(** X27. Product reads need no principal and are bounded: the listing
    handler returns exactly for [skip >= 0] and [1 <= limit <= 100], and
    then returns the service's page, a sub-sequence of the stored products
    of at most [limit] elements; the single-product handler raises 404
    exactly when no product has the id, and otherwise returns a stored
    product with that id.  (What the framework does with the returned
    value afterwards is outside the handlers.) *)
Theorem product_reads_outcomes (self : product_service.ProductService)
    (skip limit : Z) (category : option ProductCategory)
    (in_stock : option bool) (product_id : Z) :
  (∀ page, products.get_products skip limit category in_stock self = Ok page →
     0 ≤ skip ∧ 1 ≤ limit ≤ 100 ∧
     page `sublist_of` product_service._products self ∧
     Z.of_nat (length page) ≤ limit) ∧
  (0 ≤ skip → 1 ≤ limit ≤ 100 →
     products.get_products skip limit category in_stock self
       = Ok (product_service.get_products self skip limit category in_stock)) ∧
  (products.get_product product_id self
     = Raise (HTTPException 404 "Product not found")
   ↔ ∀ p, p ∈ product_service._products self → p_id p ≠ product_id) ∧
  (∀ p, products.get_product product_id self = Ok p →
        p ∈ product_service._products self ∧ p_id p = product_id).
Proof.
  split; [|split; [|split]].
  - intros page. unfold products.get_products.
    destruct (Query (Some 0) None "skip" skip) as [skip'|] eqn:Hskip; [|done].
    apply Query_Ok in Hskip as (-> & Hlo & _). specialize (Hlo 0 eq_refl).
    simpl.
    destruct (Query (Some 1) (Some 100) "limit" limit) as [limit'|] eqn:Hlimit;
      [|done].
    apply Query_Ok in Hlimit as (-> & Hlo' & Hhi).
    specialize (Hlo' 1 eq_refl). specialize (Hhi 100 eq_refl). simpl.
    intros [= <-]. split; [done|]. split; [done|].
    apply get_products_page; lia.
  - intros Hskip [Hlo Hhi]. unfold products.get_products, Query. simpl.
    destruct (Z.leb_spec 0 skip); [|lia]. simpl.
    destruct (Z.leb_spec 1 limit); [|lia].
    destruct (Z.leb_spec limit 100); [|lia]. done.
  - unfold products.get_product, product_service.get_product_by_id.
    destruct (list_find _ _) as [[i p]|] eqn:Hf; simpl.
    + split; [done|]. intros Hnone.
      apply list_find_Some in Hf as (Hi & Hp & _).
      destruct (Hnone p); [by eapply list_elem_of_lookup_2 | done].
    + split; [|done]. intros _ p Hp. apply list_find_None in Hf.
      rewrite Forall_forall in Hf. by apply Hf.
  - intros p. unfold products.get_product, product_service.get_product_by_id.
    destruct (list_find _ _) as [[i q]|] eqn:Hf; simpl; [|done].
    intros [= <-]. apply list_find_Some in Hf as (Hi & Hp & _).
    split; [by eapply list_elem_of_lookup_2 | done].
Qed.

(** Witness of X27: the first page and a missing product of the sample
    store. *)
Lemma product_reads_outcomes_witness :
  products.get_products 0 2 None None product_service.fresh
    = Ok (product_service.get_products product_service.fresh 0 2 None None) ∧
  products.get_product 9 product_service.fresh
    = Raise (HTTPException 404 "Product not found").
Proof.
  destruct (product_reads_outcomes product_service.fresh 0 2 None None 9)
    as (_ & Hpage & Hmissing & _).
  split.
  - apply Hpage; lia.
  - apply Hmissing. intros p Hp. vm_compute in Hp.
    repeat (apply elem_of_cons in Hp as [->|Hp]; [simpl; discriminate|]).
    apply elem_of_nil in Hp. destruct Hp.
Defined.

====================

**Exercise:** Please make an exact copy of the lines above from the line with "p ≠ product_id) ∧" through the line with "- intros page.", both ends included.

**Answer section:**
   ↔ ∀ p, p ∈ product_service._products self → p_id p ≠ product_id) ∧
  (∀ p, products.get_product product_id self = Ok p →
        p ∈ product_service._products self ∧ p_id p = product_id).
Proof.
  split; [|split; [|split]].
  - intros page. unfold products.get_products.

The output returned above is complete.